Central Maine college students presented business pitches to judges from the television show Greenlight Maine on Saturday. Representative from Colby and Thomas colleges combined to pitch 12 companies in hopes for a spot on the EMMY-nominated show’s Collegiate Challenge in the spring of 2021.
In all, 18 companies led by college students from across the state were given 12 minutes to pitch to judges Patric Santerre, owner of ARCADIA designworks; Janine Bisaillon-Cary, president of the Montserrat Group; and Tom Morgan, outsourced vice president of sales at Breakthrough Solutions.
The judges evaluated nine companies run by Colby students and three from Thomas students. The contest was part of Thomas College’s fourth annual Converge and Create Weekend titled “The Art of the Startup.”
COLBY COLLEGE STUDENTS
An online platform, Algee, allows small businesses to submit a challenge to a university for students to solve. In return, Algee works with businesses to provide a prize for completing a one-time task for the business. Presenter Max Siegman said Waterville-based businesses including restaurants Opa and Selah Tea have already signed on to the program which launches in coming weeks.
“Algee is an incredible way for schools to make good on their promises to engage in the communities,” Siegman said.
Launching in March, Nucifera Soul is an online marketplace focused on sustainability that already launched select products on third-party marketplaces on other platforms.
“We are not trying to do an Amazon model. It is more of product listing and at the same time educating the public on sustainable products,” said Justin Soh, who was presenting at 3 a.m. from Singapore.
In 2018, Brooks Gammill launched Grill Guys LLC, a seasonal grill steam cleaning service. Started in Fairfield County, Conn., Grill Guys is currently in four towns and expanding. They also have an apparel and spice line.
“This is kind of an emerging niche business,” said Gammill, a Colby men’s ice hockey player. “We try to appease to somewhat of a broader market even though we’re in areas of high income.”
Launched in January, The Cubby is a college specific marketplace intended for students to buy and sell to peers on campus. Presented by Josh Kim, The Cubby is currently at Colby, Boston College, Worcester Polytechnic Institute, Northeastern University and the University of Maine.
“There is no marketplace in today’s day and age that is just for college students,” Kim said. “Current marketplaces are full of scams and strangers … There’s no verification and no security.”
ShopLight uses algorithms and community reviews to sift through product listings for an essential products marketplace. Presented by Charis Li, ShopLight targets college students and people who move often.
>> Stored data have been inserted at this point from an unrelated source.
(** [std::kilo = std::ratio<1000, 1>], [std::centi = std::ratio<1, 100>]. *)
Definition kilo (u : Unit) : option Unit := ApplyScale u (mk_ratio 1000 1) "k".
Definition centi (u : Unit) : option Unit := ApplyScale u (mk_ratio 1 100) "c".

(** [kilo<meter>] as the compiler spells it out. *)
Definition kilometer : Unit :=
  [mk_BaseUnit "m" 1 (mk_ratio 1000 1) "k" "m" "return_self" "return_self"].

End scaling.

(** ** Printing: [print_base_unit], [print_unit_impl], [operator<<] *)
Module printing.
Import extra.

(** [std::ostream << int]: decimal digits, with a leading [-] if negative. *)
Fixpoint digits (fuel : nat) (n : nat) (acc : string) : string :=
  match fuel with
  | O => acc
  | S f =>
      let acc' := String (ascii_of_nat (48 + Nat.modulo n 10)) acc in
      if Nat.ltb n 10 then acc' else digits f (Nat.div n 10) acc'
  end.

Definition string_of_nat (n : nat) : string := digits (S n) n "".

Definition string_of_Z (z : Z) : string :=
  if z <? 0 then "-" ++ string_of_nat (Z.to_nat (- z)) else string_of_nat (Z.to_nat z).

(** [print_base_unit<BaseUnit>]: nothing for exponent 0; else prefix, sub
    symbol, and ["^" exp] unless the exponent is 1. *)
Definition print_base_unit (b : BaseUnit) : string :=
  if exp b =? 0 then ""
  else prefix b ++ sub_symbol b ++ (if exp b =? 1 then "" else "^" ++ string_of_Z (exp b)).

(** The comma fold of [print_unit_impl]: after the [n]-th descriptor (counted
    by [++n]) a ["*"] is written when [n < sizeof...(BaseUnits)]. *)
Fixpoint print_unit_loop (n total : nat) (u : Unit) : string :=
  match u with
  | [] => ""
  | b :: t =>
      let n' := S n in
      print_base_unit b ++ (if Nat.ltb n' total then "*" else "") ++ print_unit_loop n' total t
  end.

Definition print_unit_impl (u : Unit) : string := print_unit_loop 0 (length u) u.

Section Print.
Context {V : Type}.
(** [os << q.raw_value]: the value's own stream formatting. *)
Variable show_value : V -> string.

Definition print_quantity (q : Quantity V) : string :=
  show_value (raw_value q)
  ++ (if is_empty_unit (UnitType q) then "" else " " ++ print_unit_impl (UnitType q)).

End Print.

(** The rendering §4.3 describes, written from its words. *)
Definition spec_render (b : BaseUnit) : string :=
  prefix b ++ sub_symbol b ++ (if exp b =? 1 then "" else "^" ++ string_of_Z (exp b)).

End printing.

(** [Q] as a stand-in for [double] on the small exact values of the examples. *)
#[export] Instance Q_FloatOps : FloatOps Q := {
  fadd := Qplus; fsub := Qminus; fmul := Qmult; fdiv := Qdiv; fneg := Qopp;
  fofZ := inject_Z
}.

(** ** The v0.2 engine (same header, [UNIT_HPP_VERSION_MINOR = 2])

    A dimension is [Dim<Name, Exponent>], with no scale or display metadata;
    the algebra merges dimensions by name alone. *)
Module v02.

Record Dim := mk_Dim { name : string; dexp : Z }.

Definition Unit := list Dim.

(** [AddDimToUnit<NewDim, CurrentUnit>]: the merging specialisation binds one
    [FixedString N] for both dimensions. *)
Fixpoint AddDimToUnit (d : Dim) (u : Unit) : Unit :=
  match u with
  | [] => [d]
  | h :: rest =>
      if String.eqb (name d) (name h) then
        let sum := dexp d + dexp h in
        if sum =? 0 then rest else mk_Dim (name h) sum :: rest
      else h :: AddDimToUnit d rest
  end.

Fixpoint MultiplyUnits (ua ub : Unit) : Unit :=
  match ub with
  | [] => ua
  | hb :: tb => MultiplyUnits (AddDimToUnit hb ua) tb
  end.

Definition InvertDim (d : Dim) : Dim := mk_Dim (name d) (- dexp d).

Fixpoint InvertUnit (u : Unit) : Unit :=
  match u with
  | [] => []
  | h :: t => InvertDim h :: InvertUnit t
  end.

Definition DivideUnits (ua ub : Unit) : Unit := MultiplyUnits ua (InvertUnit ub).

(** Sum of the exponents [u] carries on name [s]. *)
Fixpoint exponent_in (u : Unit) (s : string) : Z :=
  match u with
  | [] => 0
  | h :: t => (if String.eqb (name h) s then dexp h else 0) + exponent_in t s
  end.

Definition mentions (u : Unit) (s : string) : bool :=
  existsb (fun h => String.eqb (name h) s) u.

Fixpoint names_distinct (u : Unit) : Prop :=
  match u with
  | [] => True
  | h :: t => mentions t (name h) = false /\ names_distinct t
  end.

Definition dexps_nonzero (u : Unit) : Prop := Forall (fun d => dexp d <> 0) u.

(** [print_single_dim<D>]: the name, then ["^" exp] unless the exponent
    is 1. *)
Definition print_single_dim (d : Dim) : string :=
  name d ++ (if dexp d =? 1 then "" else "^" ++ printing.string_of_Z (dexp d)).
(** X18: When the second row, of ASCII text, yields fewer types than the header
    has fields, [create_table] creates the table, adds one column per type
    it has, and raises IndexError: the table is left with a part of its
    columns, no row is inserted and nothing is committed. *)
Theorem create_table_leaves_partial_table (fs : filesystem)
        (current_db file_path table_name existing_table text c0 t0 : string)
        (fetched : list (list pyval))
        (cols second tys : list string) (rest : list (list string)) :
  open_read fs file_path = inr text ->
  csv_reader text = (c0 :: cols) :: second :: rest ->
  forallb is_ascii_text second = true ->
  infer_data_types second = t0 :: tys ->
  String.eqb table_name "no" = false ->
  (List.length tys < List.length cols)%nat ->
  run (create fs current_db file_path table_name existing_table fetched)
  = (([Use current_db; ShowTables; CreateTable table_name c0 t0]
        ++ alter_statements table_name cols tys)%list, inl IndexError)
  /\ inserted_rows
       (fst (run (create fs current_db file_path table_name existing_table
                         fetched))) = []
  /\ List.length (alter_statements table_name cols tys) = List.length tys.
Proof.
  intros Hopen Hrows _ Htypes Hno Hlen.
  rewrite (create_table_run _ _ _ _ _ _ _ _ _ _ _ _ _ Hopen Hrows Htypes Hno).
  apply Nat.leb_gt in Hlen as Hleb. rewrite Hleb.
  split; [reflexivity|]. split.
  - cbn [fst]. rewrite inserted_rows_app. cbn.
    unfold alter_statements, inserted_rows.
    induction (combine cols tys) as [|ct l IH]; [reflexivity|exact IH].
  - unfold alter_statements. rewrite length_map, length_combine. lia.
Qed.

(** With the answer "no", [create_table] creates nothing: after USE and
    SHOW TABLES it runs the merge into the existing table. *)
Theorem create_table_no_is_merge (fs : filesystem)
        (current_db file_path existing_table text : string)
        (fetched : list (list pyval))
        (first second : list string) (rest : list (list string)) :
  open_read fs file_path = inr text ->
  csv_reader text = first :: second :: rest ->
  run (create fs current_db file_path "no" existing_table fetched)
  = (([Use current_db; ShowTables]
        ++ fst (run (merge' fs file_path existing_table fetched)))%list,
     snd (run (merge' fs file_path existing_table fetched))).
Proof.
  intros Hopen Hrows.
  assert (Hcsv : csv_data csv_reader fs file_path
                 = inr (map (map format_value) (first :: second :: rest))).
  { unfold csv_data. now rewrite Hopen, Hrows. }
  rewrite (merge_run csv_reader _ _ _ _ _ Hcsv).
  unfold run, create_table.
  unfold bind at 1, lift at 1. rewrite Hopen, Hrows.
  unfold bind at 1, next at 1, ret at 1. cbv iota beta.
  unfold bind at 1, next at 1, ret at 1. cbv iota beta.
  unfold bind at 1, execute at 1. cbn [app].
  unfold bind at 1, execute at 1. cbn [app String.eqb Ascii.eqb Bool.eqb negb].
  unfold newchanges_existingtable_table.
  unfold bind at 1, execute at 1. cbn [app].
  unfold bind at 1, lift at 1. rewrite Hcsv.
  destruct (new_data_to_insert fetched _) as [|r rows]; [reflexivity|].
  unfold bind at 1. rewrite for_each_insert. reflexivity.
Qed.

End MinimalMore.

(* ================================================================== *)
(** * Configuration *)

Lemma dict_get_set {V : Type} (k k' : string) (v : V) (d : list (string * V)) :
  dict_get k (dict_set k' v d)
  = if String.eqb k k' then Some v else dict_get k d.
Proof.
  induction d as [|[k0 v0] d IH]; simpl.
  - reflexivity.
  - destruct (String.eqb k' k0) eqn:E; simpl.
    + apply String.eqb_eq in E. subst k0.
      destruct (String.eqb k k'); reflexivity.
    + rewrite IH. destruct (String.eqb k k0) eqn:E0; [|reflexivity].
      apply String.eqb_eq in E0. subst k0.
      destruct (String.eqb k k') eqn:E1; [|reflexivity].
      apply String.eqb_eq in E1. subst k'. rewrite String.eqb_refl in E.
      discriminate.
Qed.

Lemma dict_get_in_keys {V : Type} (k : string) (d : list (string * V)) :
  dict_get k d <> None <-> In k (keys d).
Proof.
  induction d as [|[k0 v0] d IH]; simpl.
  - split; [congruence|intros []].
  - destruct (String.eqb k k0) eqn:E.
    + apply String.eqb_eq in E. subst. split; [now left|discriminate].
    + rewrite IH. split; [now right|].
      intros [->|H]; [|exact H]. rewrite String.eqb_refl in E. discriminate.
Qed.

Lemma keys_dict_set_old {V : Type} (k : string) (v : V)
      (d : list (string * V)) :
  In k (keys d) -> keys (dict_set k v d) = keys d.
Proof.
  induction d as [|[k0 v0] d IH]; simpl; [intros []|]. intros H.
  destruct (String.eqb k k0) eqn:E.
  - apply String.eqb_eq in E. now subst.
  - simpl. f_equal. apply IH. destruct H as [->|H]; [|exact H].
    rewrite String.eqb_refl in E. discriminate.
Qed.

Lemma keys_dict_set_grows {V : Type} (k : string) (v : V)
      (d : list (string * V)) :
  exists extra, keys (dict_set k v d) = (keys d ++ extra)%list.
Proof.
  destruct (in_dec string_dec k (keys d)) as [H|H].
  - exists []. now rewrite keys_dict_set_old, app_nil_r.
  - exists [k]. now apply keys_dict_set_new.
Qed.

Module ConfigFacts.
Import ConfigManager.

Lemma merge_items_nil (base : list (string * cfg)) : merge_items [] base = base.
Proof. reflexivity. Qed.

Lemma merge_items_cons (key : string) (value : cfg)
      (rest base : list (string * cfg)) :
  merge_items ((key, value) :: rest) base
  = merge_items rest (dict_set key (merged_entry (dict_get key base) value) base).
Proof.
  unfold merge_items, merged_entry. cbn [merge_dict].
  destruct (dict_get key base) as [[]|]; try reflexivity.
  destruct value; reflexivity.
Qed.

(** X19: [_merge_config] keeps the keys of [base], in their order, and appends
    the new ones: it never removes a setting. *)
Theorem merge_keeps_keys (override : list (string * cfg)) :
  forall base, exists extra,
      keys (merge_items override base) = (keys base ++ extra)%list.
Proof.
  induction override as [|[key value] rest IH]; intros base.
  - exists []. now rewrite merge_items_nil, app_nil_r.
  - rewrite merge_items_cons.
    destruct (IH (dict_set key (merged_entry (dict_get key base) value) base))
      as [e2 E2].
    destruct (keys_dict_set_grows
                key (merged_entry (dict_get key base) value) base)
      as [e1 E1].
    exists (e1 ++ e2)%list. now rewrite E2, E1, app_assoc.
Qed.

Lemma merge_lookup_core (override : list (string * cfg)) :
  forall (base : list (string * cfg)) (k : string),
    NoDup (keys override) ->
    dict_get k (merge_items override base)
    = match dict_get k override with
      | None => dict_get k base
      | Some value => Some (merged_entry (dict_get k base) value)
      end.
Proof.
  induction override as [|[key value] rest IH]; intros base k Hnd.
  - reflexivity.
  - rewrite merge_items_cons. simpl in Hnd.
    apply NoDup_cons_iff in Hnd as [Hnew Hnd].
    rewrite (IH _ k Hnd), dict_get_set. cbn [dict_get].
    destruct (String.eqb k key) eqn:E.
    + apply String.eqb_eq in E. subst key.
      destruct (dict_get k rest) eqn:G; [|reflexivity].
      elim Hnew. apply dict_get_in_keys. congruence.
    + reflexivity.
Qed.

(** X20: After [_merge_config], a key of [override] holds the value of
    [override], or the merge of the two values when both are dictionaries;
    a key that [override] does not have keeps the value of [base]. *)
Theorem merge_lookup (override base : list (string * cfg)) (k : string) :
  NoDup (keys override) ->
  dict_get k (merge_items override base)
  = match dict_get k override with
    | None => dict_get k base
    | Some value => Some (merged_entry (dict_get k base) value)
    end.
Proof.
  intros Hnd. apply merge_lookup_core. exact Hnd.
Qed.


(** **** [_set_nested_value] *)

Lemma walkable_empty (keys : list string) : walkable keys (CDict []).
Proof. destruct keys; exact I. Qed.

Lemma set_nested_lookup (keys : list string) (last value : string) :
  forall cur cur',
    set_nested keys last value cur = inr cur' ->
    exists v, stored_value last value = inr v
              /\ lookup_path (keys ++ [last]) cur' = Some v.
Proof.
  induction keys as [|k rest IH]; intros cur cur' H; cbn [set_nested] in H.
  - destruct (stored_value last value) as [e|v]; [discriminate|].
    destruct cur; try discriminate. injection H as <-.
    exists v. split; [reflexivity|].
    cbn [app lookup_path]. now rewrite dict_get_set, String.eqb_refl.
  - destruct cur; try discriminate.
    set (d1 := match dict_get k d with
               | Some _ => d
               | None => dict_set k (CDict []) d
               end) in H.
    destruct (dict_get k d1) as [sub|]; [|discriminate].
    destruct (set_nested rest last value sub) as [e|sub'] eqn:E;
      [discriminate|].
    injection H as <-. destruct (IH _ _ E) as (v & Hv & Hl).
    exists v. split; [exact Hv|].
    cbn [app lookup_path]. now rewrite dict_get_set, String.eqb_refl.
Qed.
“We believe that this business model is quite sustainable because we target the small inventory list that generate the highest values,” Li said.
Alex Ozols and Sam Fisher presented Galatea, which looks to eliminate the tea bag entirely with a sustainable powdered tea product. Fisher said a burgeoning instant coffee market inspires the company, which launches mid-2021.
“We are very confident that we can create a strong market fit,” Fisher said.
Awari, Eniola Adeoye-Lawal’s company, is a place to connect people. One fills out a form, looks at other responses and is connected to people with similarities.
“The entire process of Awari is to facilitate where the interaction begins in the first place,” Adeoye-Lawal said. “It’s nearby and the passive discovery.”
Nick Peterson’s business, Momentum, helps kids learn how to code using attractive colors and shapes.
“Basically, you program what you want the box to do and it becomes the back end language,” Peterson said.
THOMAS COLLEGE STUDENTS
BarBus & Co. looks to bring a bar to the people. Nick Vacco and Cameron Meserve emphasized their business will sell local products. BarBus & Co. is in the process of scheduling a calendar of events and working on licensing.
“When you look at competition, you’re mostly going to see food trucks, restaurants, bars and catering companies,” Vacco said. “I think we’re more unique than all of those because we’ve combined them.”
Launched in the fall of 2019, TreeFreeHeat recycles Maine’s hemp waste into heating products. Dylan Veilleux said he pitched to Greenlight last year with no sales, but now has 17 wholesale partners across Maine for his sustainable fire starter products.
“Our product appeals to people who love to have fires, but hate to start fires,” Veilleux said.
SledTRX founder Jake Warn, an avid snowmobile rider, created the company to get snowmobile maps online. SledTRX is like the vehicle navigation app Waze but for snowmobile riders.
“Now, I have a conjoined map system,” Warn said.